Rocks routinely contains pores of varying size and shape, regardless of origin or location. Rocks' voids are essentially small cracks, and serve as the location from which the crack can propagate if the rock is placed in tension. If ice accumulates in a pore asymmetrically, the ice will place the rock in tension in a plane perpendicular to the ice accumulation direction. Hence the rock will crack along a plane perpendicular to the direction of ice accumulation, which is effectively parallel to the surface.

Walder and Hallet developed models that predicts rock crack-growth locations and rates consistent with fractures actually observed in the field. Their model predicted that marble and granite grow cracks most effectively when the temperatures range from a −4 °C to −15 °C; in this range granite may develop fractures enclosing an ice 3 meters in length in a year. When the temperature is higher the ice which is formed does not apply enough pressure to cause the crack to propagate. When the temperature is below this range the water is less mobile and cracks grow more slowly.

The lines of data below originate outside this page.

Definition QUOTA_RATES (f : FeatureType) : Rate :=
  match f with
  | chat => {| rate_requests := 1; rate_tokens := 100; rate_images := None;
               rate_videos := None; rate_priority := medium |}
  | imageGeneration => {| rate_requests := 1; rate_tokens := 200; rate_images := Some 1;
                          rate_videos := None; rate_priority := high |}
  | videoAnalysis => {| rate_requests := 1; rate_tokens := 300; rate_images := None;
                        rate_videos := Some 1; rate_priority := high |}
  | webScraping => {| rate_requests := 1; rate_tokens := 150; rate_images := None;
                      rate_videos := None; rate_priority := medium |}
  | deepSearch => {| rate_requests := 1; rate_tokens := 200; rate_images := None;
                     rate_videos := None; rate_priority := medium |}
  | learning => {| rate_requests := 1; rate_tokens := 100; rate_images := None;
                   rate_videos := None; rate_priority := low |}
  end.

Record QuotaUsage := {
  requests : Z;
  tokens : Z;
  images : Z;
  videos : Z;
  resetTime : Z
}.

Record GeminiAPIConfig := {
  api_id : string;                      (* [id] *)
  key : string;
  priority : Z;
  name : string;
  status : Status;
  lastUsed : option Z;
  requestCount : Z;
  failureCount : Z;
  lastError : option string;
  maxRequestsPerMinute : option Z;
  quotaUsage : QuotaUsage
}.

(** An entry of [rateLimitTracker]. *)
Record Window := {
  window_requests : Z;                  (* [requests] *)
  window_resetTime : Z                  (* [resetTime] *)
}.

Mutron confirmed that ice initially forms in pores and creates small microfractures parallel to the surface. As ice accumulates, the ice layer grows outward in what is frequently characterized as an ice-lens parallel to the surface. Ice will form in water-permeable rock in much the same way as it forms in soil. If the ice layer resulted from a cooling from a single direction (e.g., the top) the rock fracture tends to lie close to the surface (e.g., 1–2 cm in chalk). If the ice layer results from freezing from both sides (e.g., above and below) the rock fracture tends to lie deeper (e.g., 2–3.5 cm in chalk).